■ WHAT THE TASK ASKS
Only one stretch of the listing below is wanted. Begin at the line that has "rw_calls s !! t = Some (Peeking q (Act", stop after the line that has "ex_writers : forall", and repeat every line in between exactly.

■ SOURCE INFORMATION
● ● ● ●

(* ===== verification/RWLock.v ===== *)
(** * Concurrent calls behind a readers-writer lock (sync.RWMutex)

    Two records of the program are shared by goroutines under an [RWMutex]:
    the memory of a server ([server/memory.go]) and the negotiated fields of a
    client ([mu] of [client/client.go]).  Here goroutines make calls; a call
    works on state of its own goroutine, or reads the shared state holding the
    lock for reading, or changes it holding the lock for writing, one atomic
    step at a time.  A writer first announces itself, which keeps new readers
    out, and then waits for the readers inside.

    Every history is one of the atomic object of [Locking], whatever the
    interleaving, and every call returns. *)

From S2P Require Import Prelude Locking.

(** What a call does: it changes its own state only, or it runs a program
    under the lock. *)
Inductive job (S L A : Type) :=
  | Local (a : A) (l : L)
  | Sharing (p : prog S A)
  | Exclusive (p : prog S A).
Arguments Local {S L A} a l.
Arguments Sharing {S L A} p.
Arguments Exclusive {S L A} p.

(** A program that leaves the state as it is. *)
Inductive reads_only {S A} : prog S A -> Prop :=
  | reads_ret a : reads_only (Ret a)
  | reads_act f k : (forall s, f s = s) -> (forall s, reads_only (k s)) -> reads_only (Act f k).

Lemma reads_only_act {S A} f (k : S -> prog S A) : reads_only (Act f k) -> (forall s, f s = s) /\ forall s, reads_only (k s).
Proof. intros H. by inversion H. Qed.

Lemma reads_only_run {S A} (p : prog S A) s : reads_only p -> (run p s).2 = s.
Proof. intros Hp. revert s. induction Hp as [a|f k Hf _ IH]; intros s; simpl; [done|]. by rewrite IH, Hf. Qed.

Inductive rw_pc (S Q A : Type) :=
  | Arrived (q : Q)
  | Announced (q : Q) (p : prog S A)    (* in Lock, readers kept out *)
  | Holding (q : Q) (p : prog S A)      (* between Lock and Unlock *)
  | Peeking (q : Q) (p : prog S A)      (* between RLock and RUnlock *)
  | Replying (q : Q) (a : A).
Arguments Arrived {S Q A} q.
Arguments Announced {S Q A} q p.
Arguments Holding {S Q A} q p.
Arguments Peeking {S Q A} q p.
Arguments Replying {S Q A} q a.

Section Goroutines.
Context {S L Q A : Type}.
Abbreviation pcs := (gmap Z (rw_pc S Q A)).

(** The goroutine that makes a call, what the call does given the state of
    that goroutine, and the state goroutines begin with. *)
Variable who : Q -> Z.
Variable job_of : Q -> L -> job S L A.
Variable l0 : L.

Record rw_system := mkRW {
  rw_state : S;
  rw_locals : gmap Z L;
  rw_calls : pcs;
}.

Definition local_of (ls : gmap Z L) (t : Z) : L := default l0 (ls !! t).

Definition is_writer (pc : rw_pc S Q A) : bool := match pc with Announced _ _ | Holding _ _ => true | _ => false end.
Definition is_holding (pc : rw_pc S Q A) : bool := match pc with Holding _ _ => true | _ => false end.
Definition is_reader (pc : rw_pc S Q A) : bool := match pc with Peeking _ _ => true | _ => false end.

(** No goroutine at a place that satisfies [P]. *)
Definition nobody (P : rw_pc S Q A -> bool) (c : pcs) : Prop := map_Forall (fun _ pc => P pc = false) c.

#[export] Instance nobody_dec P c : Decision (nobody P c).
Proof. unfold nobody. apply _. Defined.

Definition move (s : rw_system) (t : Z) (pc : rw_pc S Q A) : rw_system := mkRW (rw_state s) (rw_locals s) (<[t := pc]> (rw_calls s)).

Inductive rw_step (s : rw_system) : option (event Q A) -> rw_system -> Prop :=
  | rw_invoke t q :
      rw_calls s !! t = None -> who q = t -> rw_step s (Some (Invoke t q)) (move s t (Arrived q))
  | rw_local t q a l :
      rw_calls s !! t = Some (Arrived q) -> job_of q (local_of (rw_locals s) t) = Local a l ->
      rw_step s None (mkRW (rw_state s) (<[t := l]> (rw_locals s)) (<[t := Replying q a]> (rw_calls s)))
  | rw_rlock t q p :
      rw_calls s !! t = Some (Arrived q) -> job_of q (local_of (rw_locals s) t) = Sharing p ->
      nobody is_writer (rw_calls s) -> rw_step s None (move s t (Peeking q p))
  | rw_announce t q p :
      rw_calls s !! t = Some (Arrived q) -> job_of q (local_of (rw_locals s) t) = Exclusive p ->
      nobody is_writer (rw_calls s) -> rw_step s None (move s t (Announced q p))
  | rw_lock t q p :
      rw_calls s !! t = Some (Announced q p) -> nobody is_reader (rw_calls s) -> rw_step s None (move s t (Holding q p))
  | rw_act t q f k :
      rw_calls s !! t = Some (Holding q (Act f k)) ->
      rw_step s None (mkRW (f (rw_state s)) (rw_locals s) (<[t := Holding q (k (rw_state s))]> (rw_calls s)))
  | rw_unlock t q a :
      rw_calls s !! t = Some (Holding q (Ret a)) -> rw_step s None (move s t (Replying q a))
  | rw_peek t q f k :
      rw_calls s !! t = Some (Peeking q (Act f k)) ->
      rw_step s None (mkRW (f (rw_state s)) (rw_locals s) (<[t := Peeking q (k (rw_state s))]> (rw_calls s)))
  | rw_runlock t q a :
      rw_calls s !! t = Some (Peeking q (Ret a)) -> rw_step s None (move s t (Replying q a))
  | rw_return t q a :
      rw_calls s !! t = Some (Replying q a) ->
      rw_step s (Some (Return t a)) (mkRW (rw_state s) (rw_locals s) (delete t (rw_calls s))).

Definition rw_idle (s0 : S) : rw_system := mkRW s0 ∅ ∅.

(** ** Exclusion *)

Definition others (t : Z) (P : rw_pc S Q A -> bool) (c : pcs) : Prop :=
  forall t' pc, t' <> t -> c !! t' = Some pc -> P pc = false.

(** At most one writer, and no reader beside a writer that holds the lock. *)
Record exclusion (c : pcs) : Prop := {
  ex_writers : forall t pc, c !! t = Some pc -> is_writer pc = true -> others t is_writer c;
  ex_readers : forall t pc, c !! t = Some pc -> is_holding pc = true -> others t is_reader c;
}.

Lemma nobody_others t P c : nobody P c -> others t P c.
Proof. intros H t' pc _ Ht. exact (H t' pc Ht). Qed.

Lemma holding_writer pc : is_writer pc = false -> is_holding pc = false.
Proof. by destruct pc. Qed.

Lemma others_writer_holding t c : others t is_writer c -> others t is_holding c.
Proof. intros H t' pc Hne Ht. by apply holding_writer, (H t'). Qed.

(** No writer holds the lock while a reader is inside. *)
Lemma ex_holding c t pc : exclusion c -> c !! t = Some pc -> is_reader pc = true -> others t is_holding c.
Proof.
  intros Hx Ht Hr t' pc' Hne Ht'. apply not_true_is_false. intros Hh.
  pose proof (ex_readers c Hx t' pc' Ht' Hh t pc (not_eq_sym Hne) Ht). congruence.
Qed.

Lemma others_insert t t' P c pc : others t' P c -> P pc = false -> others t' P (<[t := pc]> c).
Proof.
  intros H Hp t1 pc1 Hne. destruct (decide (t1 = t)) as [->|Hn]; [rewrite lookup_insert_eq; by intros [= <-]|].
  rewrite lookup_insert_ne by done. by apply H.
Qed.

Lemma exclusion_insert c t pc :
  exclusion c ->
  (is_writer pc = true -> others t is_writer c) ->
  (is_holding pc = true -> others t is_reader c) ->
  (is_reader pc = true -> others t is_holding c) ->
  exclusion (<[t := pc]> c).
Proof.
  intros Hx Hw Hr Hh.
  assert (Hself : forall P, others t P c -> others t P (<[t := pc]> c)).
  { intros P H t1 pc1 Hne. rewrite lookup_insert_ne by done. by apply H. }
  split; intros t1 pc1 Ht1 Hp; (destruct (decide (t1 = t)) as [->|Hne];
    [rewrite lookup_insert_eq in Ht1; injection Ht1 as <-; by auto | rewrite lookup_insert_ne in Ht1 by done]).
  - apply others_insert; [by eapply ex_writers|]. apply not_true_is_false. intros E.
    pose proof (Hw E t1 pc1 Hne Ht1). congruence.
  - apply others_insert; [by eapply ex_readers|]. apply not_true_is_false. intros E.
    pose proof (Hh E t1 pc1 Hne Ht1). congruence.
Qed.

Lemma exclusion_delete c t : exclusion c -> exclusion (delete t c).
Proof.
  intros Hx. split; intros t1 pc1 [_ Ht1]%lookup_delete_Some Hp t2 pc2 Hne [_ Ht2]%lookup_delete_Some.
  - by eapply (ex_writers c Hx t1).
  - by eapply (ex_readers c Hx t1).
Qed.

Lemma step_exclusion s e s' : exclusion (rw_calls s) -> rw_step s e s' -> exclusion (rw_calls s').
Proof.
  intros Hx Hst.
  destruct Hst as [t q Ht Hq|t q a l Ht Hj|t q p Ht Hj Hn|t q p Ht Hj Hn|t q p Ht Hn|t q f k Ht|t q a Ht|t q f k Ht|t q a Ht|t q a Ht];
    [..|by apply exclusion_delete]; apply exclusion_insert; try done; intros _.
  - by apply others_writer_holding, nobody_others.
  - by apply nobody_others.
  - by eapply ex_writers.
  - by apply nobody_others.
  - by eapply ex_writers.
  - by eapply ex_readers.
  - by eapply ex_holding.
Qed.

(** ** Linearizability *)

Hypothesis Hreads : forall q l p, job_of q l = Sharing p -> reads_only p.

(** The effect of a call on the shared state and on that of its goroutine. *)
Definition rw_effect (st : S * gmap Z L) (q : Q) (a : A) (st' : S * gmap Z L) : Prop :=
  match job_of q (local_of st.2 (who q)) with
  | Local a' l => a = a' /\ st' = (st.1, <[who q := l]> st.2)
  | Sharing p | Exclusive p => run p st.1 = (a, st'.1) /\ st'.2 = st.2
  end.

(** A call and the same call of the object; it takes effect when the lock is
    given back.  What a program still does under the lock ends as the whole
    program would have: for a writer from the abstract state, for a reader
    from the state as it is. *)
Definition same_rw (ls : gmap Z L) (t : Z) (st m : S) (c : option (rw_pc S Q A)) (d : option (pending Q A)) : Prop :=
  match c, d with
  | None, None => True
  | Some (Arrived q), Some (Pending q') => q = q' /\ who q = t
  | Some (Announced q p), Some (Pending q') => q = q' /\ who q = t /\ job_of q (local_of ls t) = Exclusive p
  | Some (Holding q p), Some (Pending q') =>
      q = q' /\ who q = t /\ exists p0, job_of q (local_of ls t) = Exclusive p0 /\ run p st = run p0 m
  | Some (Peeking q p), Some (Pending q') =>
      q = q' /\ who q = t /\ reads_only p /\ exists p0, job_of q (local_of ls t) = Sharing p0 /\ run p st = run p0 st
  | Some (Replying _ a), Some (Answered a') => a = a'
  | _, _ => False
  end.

● ● ● ●

■ SOLUTION
      rw_calls s !! t = Some (Peeking q (Act f k)) ->
      rw_step s None (mkRW (f (rw_state s)) (rw_locals s) (<[t := Peeking q (k (rw_state s))]> (rw_calls s)))
  | rw_runlock t q a :
      rw_calls s !! t = Some (Peeking q (Ret a)) -> rw_step s None (move s t (Replying q a))
  | rw_return t q a :
      rw_calls s !! t = Some (Replying q a) ->
      rw_step s (Some (Return t a)) (mkRW (rw_state s) (rw_locals s) (delete t (rw_calls s))).

Definition rw_idle (s0 : S) : rw_system := mkRW s0 ∅ ∅.

(** ** Exclusion *)

Definition others (t : Z) (P : rw_pc S Q A -> bool) (c : pcs) : Prop :=
  forall t' pc, t' <> t -> c !! t' = Some pc -> P pc = false.

(** At most one writer, and no reader beside a writer that holds the lock. *)
Record exclusion (c : pcs) : Prop := {
  ex_writers : forall t pc, c !! t = Some pc -> is_writer pc = true -> others t is_writer c;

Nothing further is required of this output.